In one FYRE session during this year’s fall semester, RCAs and peer academic advisers (PAAs) asked their “zees” to recall a time when they had a productive disagreement with someone and to offer strategies that made those disagreements feel productive.
Jonathan Afowork, a PAA who led a session with Grace Coller, an RCA, at Forbes College, said their “zees” had lots of ideas, which they shared with energy and enthusiasm.
“One student said a good way to start the conversation is by not trying to win the argument but instead by trying to come from a place of wanting to understanding different perspectives,” Afowork said. “Another said it’s helpful to frame your argument with an ‘I’ statement. So, don’t start by saying ‘You’re wrong because —’ but rather ‘This is what I’ve experienced’ or ‘This is what I know and you may feel differently.’ Another student said it’s important to ‘listen to understand, not just to respond.’”
The group also landed on the idea that trust is key.

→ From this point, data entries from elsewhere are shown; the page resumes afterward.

Lemma keep_createNetNS n : preserves same_chains (createNetNS (W := W) n).
Proof.
  unfold createNetNS. apply preserves_bind; [apply _|apply preserves_wrap, keep, nsf_get|].
  intros cur w o w'. unfold sbind at 1, swrap at 1. pose proof (nsf_new (ns_name n) w) as Hn.
  destruct (netns_NewNamed (ns_name n) w) as [[h|e|p|] w1]; try (by intros [= _ <-]).
  unfold with_handle, sbind, swrap. destruct (nsf_set cur w1) as (w2 & -> & H2).
  pose proof (nsf_getns (Join [getNsRunDir w2; ns_name n]) w2) as H3.
  destruct (ns_GetNS _ w2) as [o3 w3]. cbn in H3. intros [= _ <-]. unfold same_chains.
  by rewrite nsf_close, H3, H2, Hn.
Qed.

Lemma keep_connect i names ifcs : preserves same_chains (connect_veths (W := W) i names ifcs).
Proof.
  revert i. induction names as [|name names IH]; intros i; cbn [connect_veths]; [preserves|].
  apply preserves_bind; [apply _|apply preserves_wrap, keep_LinkByName|]. intros l.
  apply preserves_bind; [apply _|case_match; preserves|]. intros ifc.
  apply preserves_bind; [apply _|apply preserves_wrap, keep_LinkSetMaster|]. intros _. apply IH.
Qed.

Lemma keep_run_apps ns apps : preserves same2 (run_apps (W := W) ns apps).
Proof.
  induction apps as [|a apps IH]; cbn [run_apps]; [preserves|].
  apply preserves_bind; [apply _| |intros [u|e]; [exact IH|]].
  - apply preserves_try, keep_Do. case_match; [preserves|]. apply inside_host; preserves.
  - apply preserves_bind; [apply _|apply preserves_warn, IH|]. intros _. preserves.
Qed.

The most important measure of success for these FYRE discussions, Afowork said, is not how alike the students in a zee group are, but rather how their interests and experiences vary. “If they were all from the same background, these discussions wouldn’t be rooted in the real world and would have no real value.”
Thompson said students can take the FYRE skill set anywhere — into the lecture hall, small seminar or dining room. She’s seen it work firsthand.
Thompson makes a habit of having meals in the various res college dining halls, striking up conversations with first-years. Since the FYRE program began in 2018, more students tell her that their zee groups get together in res college common spaces and talk about current events and controversial topics. “These spaces are communities of care, where folks respect each other and are able to empathize even though they may not agree with each other,” she said.